For secret scoping, solutions like Netlify’s Secrets Controller allow you to precisely control secret access—limiting exposure to specific build phases or functions as needed.
Building a sustainable AI security program
The key to successful AI security lies in automation and integration. Manual processes that worked for traditional development simply don’t scale to the speed and volume of AI-generated code. Your security program must evolve to include:
- Automated policy enforcement during code generation
- Real-time security validation in CI/CD pipelines
- Continuous monitoring and testing of deployed applications
- Regular updates and patch management processes
- Training programs that help developers understand AI-specific attack surfaces
Runtime environment protection
Once deployed, your application needs active protection against evolving threats.
Web application firewall and DDoS protection
A core tenet of the CIA security model (Confidentiality, Integrity, Availability) is availability. Active protections that mitigate OWASP Top 10 attacks, maintain website availability under DDoS attacks, and manage bot traffic are essential components of a comprehensive security strategy.

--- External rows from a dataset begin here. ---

(** C35: what [my_free] does to the free list: the block is put at its place in
    address order, touching neighbours are merged in one pass, and then the
    first two blocks of the list are merged, whether or not they touch. *)
Theorem my_free_refines (h : heap) (l1 l2 : list (Z * Z)) (b s n lo hi : Z) (fuel : nat) :
  seg (hdrs h) (fl_head h) (l1 ++ l2) NULL ->
  hdrs h !! b = Some {| size := s; next := n |} ->
  0 < lo -> hi < 9223372036854775808 -> hi - lo < 2147483648 ->
  blocks_ok lo (l1 ++ (b, s) :: l2) hi ->
  (length l1 + length l2 < fuel)%nat ->
  exists h', my_free fuel (b + sizeof_hdr) h = Ret tt h' /\
    seg (hdrs h') (fl_head h') (merge_head (merge_adjacent (l1 ++ (b, s) :: l2))) NULL.
Proof.
  intros Hseg Hb Hlo Hhi Hd Hok Hf. pose proof Hok as (Hok1 & Hs & Hok2)%blocks_ok_app.
  pose proof (blocks_ok_le _ _ _ Hok1). pose proof (blocks_ok_le _ _ _ Hok2).
  unfold sizeof_hdr in *.
  destruct (fl_insert_spec h b {| size := s; next := n |} NULL l1 l2 lo hi fuel)
    as (h1 & E1 & Hseg1 & _); [done|done| |done|done|lia|].
  { eapply blocks_ok_lo; [|done]. lia. }
  unfold my_free, sizeof_hdr. replace (b + 16 - 16) with b by lia.
  rewrite u64_small by lia. rewrite (bind_eq _ _ _ _ _ E1). simpl in Hseg1.
  apply coalesce_spec.
  - split; [done|]. by exists lo, hi.
  - by destruct l1.
  - rewrite length_app. simpl. lia.
Qed.

Lemma my_free_refines_witness :
  exists h', my_free 2 (4096 + sizeof_hdr)
    (set_fl_head 4368 (set_hdrs {[4096 := {| size := 256; next := MAGIC_NUM |};
                                   4368 := {| size := 1048288; next := 0 |}]} init_heap))
    = Ret tt h' /\
    seg (hdrs h') (fl_head h') [(4096, 1048560)] NULL.
Proof.
  eapply (my_free_refines _ [] [(4368, 1048288)] 4096 256 MAGIC_NUM 4096 1052672).
  - split; [reflexivity|]. exists 0. split; reflexivity.
  - reflexivity.
  - lia.
  - lia.
  - lia.
  - vm_compute. repeat split; discriminate.
  - simpl. lia.
Defined.

(** The unconditional merge at the end of [coalesce] frees memory that is
    still allocated.  From a fresh heap, after [p1 = malloc(256)],
    [p2 = malloc(256)] and [free(p1)], a request for 384 bytes is answered
    with [p1], although [p2] starts 272 bytes above it and was never freed. *)
Theorem my_free_merges_live_block :
  exists p1 p2,
    value_of ((let! _ := my_mem_allocator_init 4096 in
      let! p1 := my_malloc 8 256 in
      let! p2 := my_malloc 8 256 in
      my_free 8 p1 ;;;
      let! p3 := my_malloc 8 384 in
      ret (p1, p2, p3)) fresh_heap) = Some (p1, p2, p1) /\
    p1 < p2 < p1 + 384.
Proof. exists 4112, 4384. split; [by vm_compute|lia]. Qed.
Lemma inv_step i m m' : step i m m' -> inv m -> inv m'.
Proof.
  intros Hs Hinv.
  destruct Hs as [Hp _|Hp Hlk|Hp Hlk|Hp|Hp _|Hp];
    pose proof (lookup_lt_Some _ _ _ Hp) as Hlt.
  (* the critical CPU moves *)
  4,5: (destruct (inv_critical m i _ Hinv Hp eq_refl) as (Hlk & Ho & Hown);
        unfold inv; simpl; rewrite Hlk; eexists i, _;
        rewrite list_lookup_insert_eq by done; split_and!; try done;
        by apply others_goto).
  4: (destruct (inv_critical m i _ Hinv Hp eq_refl) as (Hlk & Ho & Hown);
      split; [done|]; simpl; intros j q; rewrite list_lookup_insert_Some;
      naive_solver).
  3: (unfold inv in *; simpl; rewrite Hlk in Hinv; destruct Hinv as [Hown Hall];
      exists i, Got; rewrite list_lookup_insert_eq by done; split_and!; try done;
      apply others_goto; intros j q _; apply Hall).
  (* a CPU outside moves *)
  all: unfold inv in *; simpl; destruct (locked (lk m)).
  1,3: (destruct Hinv as (j & q & Hj & Hq & Ho & Hown);
      assert (i <> j) by (intros ->; simplify_eq; by destruct q);
      exists j, q; rewrite list_lookup_insert_ne by done; split_and!; try done;
      intros k r Hk; simpl; rewrite list_lookup_insert_Some; naive_solver).
  all: destruct Hinv as [Hown Hall]; split; [done|]; intros j q;
    rewrite list_lookup_insert_Some; naive_solver.
Qed.

Lemma inv_reachable n m : steps (init n) m -> inv m.
Proof.
  intros Hr. remember (init n) as m0 eqn:E.
  assert (H0 : inv m0) by (subst; apply inv_init). clear E.
  induction Hr as [|m0 m1 m2 [i Hs] _ IH]; [done|]. eauto using inv_step.
Qed.

End SpinFacts.

(** C19: Mutual exclusion.  However the CPUs interleave, at most one of them is
    between taking the lock word and freeing it, the lock then reads as held
    by that CPU once it is past [acquire], and no CPU that came out of
    [acquire] can panic in [release]. *)
Theorem spinlock_mutual_exclusion n m i p :
  Spin.steps (Spin.init n) m ->
  Spin.pcs m !! i = Some p -> SpinFacts.critical p = true ->
  Spin.locked (Spin.lk m) = true /\
  (forall j q, j <> i -> Spin.pcs m !! j = Some q -> q = Spin.Out \/ q = Spin.Spinning) /\
  (p = Spin.In -> forall j, Spin.holding m j = bool_decide (j = i)) /\
  ~ Spin.release_panics m i.
Proof.
  intros Hr%SpinFacts.inv_reachable Hi Hp.
  destruct (SpinFacts.inv_critical _ _ _ Hr Hi Hp) as (Hlk & Ho & Hown).
  split_and!; [done|..].
  - intros j q Hj Hq. specialize (Ho _ _ Hj Hq). destruct q; naive_solver.
  - intros -> j. unfold Spin.holding. rewrite Hlk, Hown. simpl.
    apply bool_decide_ext. naive_solver.
  - intros [HIn Hh]. rewrite Hi in HIn. injection HIn as ->.
    unfold Spin.holding in Hh. rewrite Hlk, Hown in Hh. simpl in Hh.
    by rewrite bool_decide_true in Hh.
Qed.

(** Two CPUs race: the second one is left spinning. *)
Lemma spinlock_mutual_exclusion_witness :
  let m := {| Spin.lk := {| Spin.locked := true; Spin.owner := Some 0%nat |};
              Spin.pcs := [Spin.In; Spin.Spinning] |} in
  Spin.steps (Spin.init 2) m /\ ~ Spin.release_panics m 0.
Proof.
  assert (Hr : Spin.steps (Spin.init 2)
    {| Spin.lk := {| Spin.locked := true; Spin.owner := Some 0%nat |};
       Spin.pcs := [Spin.In; Spin.Spinning] |}).
  { apply rtc_l with (Spin.goto (Spin.init 2) 0 Spin.Spinning Spin.initlock).
    { exists 0%nat. by apply Spin.step_acquire. }
    eapply rtc_l. { exists 1%nat. by apply Spin.step_acquire. }
    eapply rtc_l. { exists 0%nat. by apply Spin.step_xchg_free. }
    eapply rtc_l. { exists 1%nat. by apply Spin.step_xchg_busy. }
    eapply rtc_l. { exists 0%nat. by apply Spin.step_record. }
    apply rtc_refl. }
  split; [exact Hr|].
  apply (spinlock_mutual_exclusion 2 _ 0 Spin.In Hr); reflexivity.
Defined.

(** ** One CPU's nesting *)

Module CliFacts.
Import Cli.
Section Laws.
Context {S L : Type} `{!SpinState S L} `{!SpinLaws S L}.
(* ===== verification/ProcFacts.v ===== *)
(** * Processes and scheduling: lemmas and properties

    [ProcFacts] runs the operations of [Proc] symbolically and proves the
    invariants; the properties follow it. *)

From S2P Require Import Prelude Locks Proc.

(** ** Running the operations *)

Module ProcFacts.
Import Proc.

Section Facts.
Context {R : Type}.
Implicit Type s : kst R.

#[export] Instance kst_laws : Cli.SpinLaws (kst R) lockid.
Proof.
  split; try done. intros l [] s; simpl.
  - apply bool_decide_true. set_solver.
  - apply bool_decide_false. by rewrite list_elem_of_filter; intros [].
Qed.

Lemma held_cons_filter (l : lockid) (h : list lockid) :
  l ∉ h -> filter (fun l' => l' <> l) (l :: h) = h.
Proof.
  intros Hl. rewrite filter_cons_False by naive_solver.
  induction h as [|x h IH]; [done|]. rewrite filter_cons_True by set_solver.
  f_equal. apply IH. set_solver.
Qed.

(** The nesting record after a balanced pair of [pushcli] and [popcli]. *)
Definition unnest (c : Cli.cpu) : Cli.cpu :=
  {| Cli.ncli := Cli.ncli c;
     Cli.intena := if Cli.ncli c =? 0 then Cli.intr c else Cli.intena c;
     Cli.intr := Cli.intr c |}.

Lemma unnest_ok c : CliFacts.nest_ok c -> CliFacts.nest_ok (unnest c).
Proof. done. Qed.
Lemma unnest_idem c : unnest (unnest c) = unnest c.
Proof. unfold unnest. simpl. by destruct (Cli.ncli c =? 0). Qed.
Lemma inside_unnest c : CliFacts.inside (unnest c) = CliFacts.inside c.
Proof. unfold CliFacts.inside, unnest. simpl. by destruct (Cli.ncli c =? 0). Qed.

(** Leaving a nest entered from [c]. *)
Lemma leave_inside c :
  CliFacts.nest_ok c ->
  {| Cli.ncli := Cli.ncli (CliFacts.inside c) - 1;
     Cli.intena := Cli.intena (CliFacts.inside c);
     Cli.intr := (Cli.ncli (CliFacts.inside c) - 1 =? 0) && Cli.intena (CliFacts.inside c) |}
  = unnest c.
Proof.
  intros [Hn Hi]. unfold unnest, CliFacts.inside. simpl.
  rewrite Z.add_simpl_r. f_equal.
  destruct (Z.eqb_spec (Cli.ncli c) 0) as [E|E]; simpl; [done|].
  rewrite (Hi ltac:(lia)). done.
Qed.

Lemma inside_nest c : CliFacts.nest_ok c -> CliFacts.nest_ok (CliFacts.inside c).
Proof. intros [Hn Hi]. split; simpl; [lia|done]. Qed.

(** Critical sections on a named lock. *)
Definition locked_st (l : lockid) s : kst R :=
  with_held (l :: held s) (with_cpu (CliFacts.inside (cpu s)) s).

Lemma acquire_ok l s : l ∉ held s -> acquire l s = Ret tt (locked_st l s).
Proof.
  intros Hl. unfold acquire. rewrite CliFacts.acquire_run. simpl.
  by rewrite bool_decide_false.
Qed.

Lemma release_ok l s c h :
  CliFacts.nest_ok c -> l ∉ h ->
  cpu s = CliFacts.inside c -> held s = l :: h ->
  release l s = Ret tt (with_cpu (unnest c) (with_held h s)).
Proof.
  intros Hc Hl Ec Eh. unfold release. pose proof (proj1 Hc) as Hn.
  rewrite CliFacts.release_run by (simpl; rewrite Ec; simpl; lia || done). simpl.
  rewrite Eh, bool_decide_true by set_solver. cbv zeta.
  rewrite held_cons_filter by done. rewrite Ec, leave_inside by done. done.
Qed.

Lemma myproc_ok s :
  CliFacts.nest_ok (cpu s) -> myproc s = Ret (cur s) (with_cpu (unnest (cpu s)) s).
Proof.
  intros Hc. unfold myproc, Cli.pushcli, mycpu, Cli.popcli, bind, get, gets, modify. simpl.
  destruct Hc as [Hn Hi]. destruct (Z.ltb_spec (Cli.ncli (cpu s) + 1 - 1) 0); [lia|].
  simpl. unfold ret. f_equal. pose proof (leave_inside (cpu s) (conj Hn Hi)) as E.
  unfold CliFacts.inside in E. simpl in E. unfold with_cpu. simpl. by rewrite E.
Qed.

Lemma myproc__ok s i :
  CliFacts.nest_ok (cpu s) -> cur s = Some i ->
  myproc_ s = Ret i (with_cpu (unnest (cpu s)) s).
Proof.
  intros Hc Hi. unfold myproc_. rewrite (bind_eq _ _ _ _ _ (myproc_ok _ Hc)), Hi. done.
Qed.

Lemma proc_at_ok s i p : procs s !! i = Some p -> proc_at i s = Ret p s.
Proof. intros H. unfold proc_at, bind, get. by rewrite H. Qed.

End Facts.

(** ** Hoare triples on the process table *)

(** [m] returns, and the state it returns in satisfies [Q]. *)
Definition runs_to {S A} (m : M S A) (s : S) (Q : A -> S -> Prop) : Prop :=
  exists a s', m s = Ret a s' /\ Q a s'.

(** ** [sleep] and [wakeup] as one CPU runs them *)

Section Run.
Context {R : Type}.
Implicit Type s : kst R.

Lemma run_bind {A B} resume (p : kcode R A) (f : A -> kcode R B) s :
  run resume (kbind p f) s = (let! a := run resume p in run resume (f a)) s.
Proof.
  revert s. induction p as [a|B' m k IH|l k IH|l k IH|k IH]; intros s; cbn [kbind run]; [done|..];
    unfold bind at 1 2 3; case_match; done || apply IH.
Qed.

Lemma run_act {A} resume (m : M (kst R) A) s : run resume (act m) s = m s.
Proof. unfold act. cbn [run]. unfold bind. by destruct (m s). Qed.
Lemma run_acquire resume l s : run resume (k_acquire l) s = acquire l s.
Proof. unfold k_acquire. cbn [run]. unfold bind. by destruct (acquire l s) as [[]| | | |]. Qed.
Lemma run_release resume l s : run resume (k_release l) s = release l s.
Proof. unfold k_release. cbn [run]. unfold bind. by destruct (release l s) as [[]| | | |]. Qed.
Lemma run_sched resume s : run resume k_sched s = sched resume s.
Proof. unfold k_sched. cbn [run]. unfold bind. by destruct (sched resume s) as [[]| | | |]. Qed.

Ltac run_steps :=
  repeat (rewrite run_bind; apply bind_ext; [|intros]);
  rewrite ?run_act, ?run_acquire, ?run_release, ?run_sched; try done.

Lemma wakeup_run c s :
  wakeup c s = (acquire LPtable ;;; wakeup1 c ;;; release LPtable) s.
Proof. unfold wakeup, wakeup_code. run_steps. Qed.

Lemma sleep_run c lk resume s :
  sleep c lk resume s =
    (let! p := myproc in
     match p, lk with
     | None, _ => panic "sleep"
     | Some _, None => panic "sleep without lk"
     | Some me, Some lk =>
         (if decide (lk = LPtable) then ret tt else acquire LPtable ;;; release lk) ;;;
         upd me (set_chan c) ;;;
         upd me (set_state SLEEPING) ;;;
         sched resume ;;;
         upd me (set_chan 0) ;;;
         (if decide (lk = LPtable) then ret tt else release LPtable ;;; acquire lk)
     end) s.
Proof.
  unfold sleep, sleep_code. run_steps. destruct a as [me|], lk as [lk|]; run_steps;
    destruct (decide _); run_steps.
Qed.

End Run.

(** Whatever [m] comes to, the state that is left satisfies [I]. *)
Definition keeps {S A} (I : S -> Prop) (m : M S A) : Prop :=
  forall s, I s ->
    match m s with Ret _ s' | Asleep _ s' => I s' | _ => True end.

Section Keeps.
Context {S : Type} (I : S -> Prop).

Lemma keeps_ext {A} (m m' : M S A) : (forall s, m s = m' s) -> keeps I m' -> keeps I m.
Proof. intros E H s Hs. rewrite E. by apply H. Qed.
Lemma keeps_ret {A} (a : A) : keeps I (ret a).
Proof. intros s Hs. exact Hs. Qed.
Lemma keeps_get : keeps I get.
Proof. intros s Hs. done. Qed.
Lemma keeps_gets {A} (f : S -> A) : keeps I (gets f).
Proof. intros s Hs. done. Qed.
Lemma keeps_panic {A} msg : keeps I (@panic S A msg).
Proof. intros s Hs. done. Qed.
Lemma keeps_fault {A} : keeps I (@fault S A).
Proof. intros s Hs. done. Qed.
Lemma keeps_from_opt {A} (o : option A) : keeps I (from_opt o).
Proof. intros s Hs. by destruct o. Qed.
Lemma keeps_modify f : (forall s, I s -> I (f s)) -> keeps I (modify f).
Proof. intros H s. apply H. Qed.
Lemma keeps_bind {A B} (m : M S A) (k : A -> M S B) :
  keeps I m -> (forall a, keeps I (k a)) -> keeps I (bind m k).
Proof.
  intros Hm Hk s Hs. unfold bind. specialize (Hm s Hs).
  destruct (m s); try done. by apply Hk.
Qed.
Lemma keeps_for_each {A} (l : list A) (b : A -> M S unit) :
  (forall a, keeps I (b a)) -> keeps I (for_each l b).
Proof. intros Hb. induction l; simpl; [apply keeps_ret|by apply keeps_bind]. Qed.

End Keeps.

Create HintDb keeps.
#[export] Hint Resolve keeps_ret keeps_get keeps_gets keeps_panic keeps_fault
  keeps_from_opt : keeps.

(** Walk through an operation, leaving the writes to the database. *)
Ltac keep :=
  repeat first
    [ progress intros
    | solve [eauto with keeps]
    | match goal with
      | |- keeps _ (bind _ _) => apply keeps_bind
      | |- keeps _ (for_each _ _) => apply keeps_for_each
      | |- keeps _ (let '(_, _) := ?x in _) => destruct x
      | |- keeps _ (match ?x with _ => _ end) => destruct x
      end ].

(** ** Process ids *)

Section Pids.
Context {R : Type}.
Implicit Type s : kst R.

(** Every slot has no pid or one handed out before, and no two slots have the
    same one. *)
Record pids_ok s : Prop := {
  pids_len : length (procs s) = NPROC;
  pids_next : 0 < nextpid s;
  pids_range : forall i p, procs s !! i = Some p -> pid p = 0 \/ 0 < pid p < nextpid s;
  pids_uniq : forall i j p q, procs s !! i = Some p -> procs s !! j = Some q ->
    pid p <> 0 -> pid p = pid q -> i = j }.

(** Only [procs] and [nextpid] matter. *)
Lemma pids_ok_ext s s' :
  pid <$> procs s' = pid <$> procs s -> nextpid s' = nextpid s -> pids_ok s -> pids_ok s'.
Proof.
  intros Hp Hn [Hl Hx Hr Hu].
  assert (Hback : forall i p, procs s' !! i = Some p ->
    exists q, procs s !! i = Some q /\ pid q = pid p).
  { intros i p Hi. assert (H : (pid <$> procs s') !! i = Some (pid p)) by
      (rewrite list_lookup_fmap, Hi; done).
    rewrite Hp, list_lookup_fmap in H. apply fmap_Some in H as (q & -> & E). by exists q. }
  split.
  - rewrite <- (length_fmap pid), Hp, length_fmap. done.
  - by rewrite Hn.
  - intros i p (q & Hq & <-)%Hback. rewrite Hn. eauto.
  - intros i j p q (p' & Hp' & <-)%Hback (q' & Hq' & <-)%Hback. eauto.
Qed.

The Netlify WAF can be configured to address the specific attack patterns targeting composable architectures that are often favored by AI-generated applications. For example, AI-generated applications frequently implement serverless functions and API-first architectures that can be vulnerable to injection attacks targeting JSON endpoints or GraphQL queries. The Netlify WAF includes OWASP Core Rule Set protections that can detect and block these attacks before they reach the backend application logic.
Continuous security validation
Application security penetration testing should be conducted regularly, not just as a one-time validation. Consider augmenting traditional penetration testing with bug bounty programs and continuous testing models—both human-led and automated approaches have their place in a mature security program.
Vulnerability management extends beyond initial deployment. Regular updates to frameworks and dependencies, combined with frequent deployment cycles, help protect against newly discovered runtime vulnerabilities.
Conclusion
Securing AI-generated applications requires a comprehensive approach that builds on traditional security practices while addressing the unique challenges of AI development. The speed and scale of AI code generation demands automated security controls, continuous validation, and proactive monitoring.
Deploy your first AI‑generated app on Netlify and use this checklist to validate your security posture or talk to us about Enterprise if you’re adopting AI development workflows.
Success depends on integrating security throughout the AI development lifecycle—from design requirements fed to LLMs through runtime protection of deployed applications. Organizations that implement these practices today will be better positioned to harness the power of AI while maintaining the security standards their customers expect.
The future of web development is AI-augmented, but it doesn’t have to be less secure. By implementing the practices outlined in this checklist, you can confidently deploy AI-generated applications that meet the highest security standards.
Ready to enhance your AI security posture? Start by assessing your current capabilities against this checklist, then systematically address any gaps through automated tooling and enhanced security practices.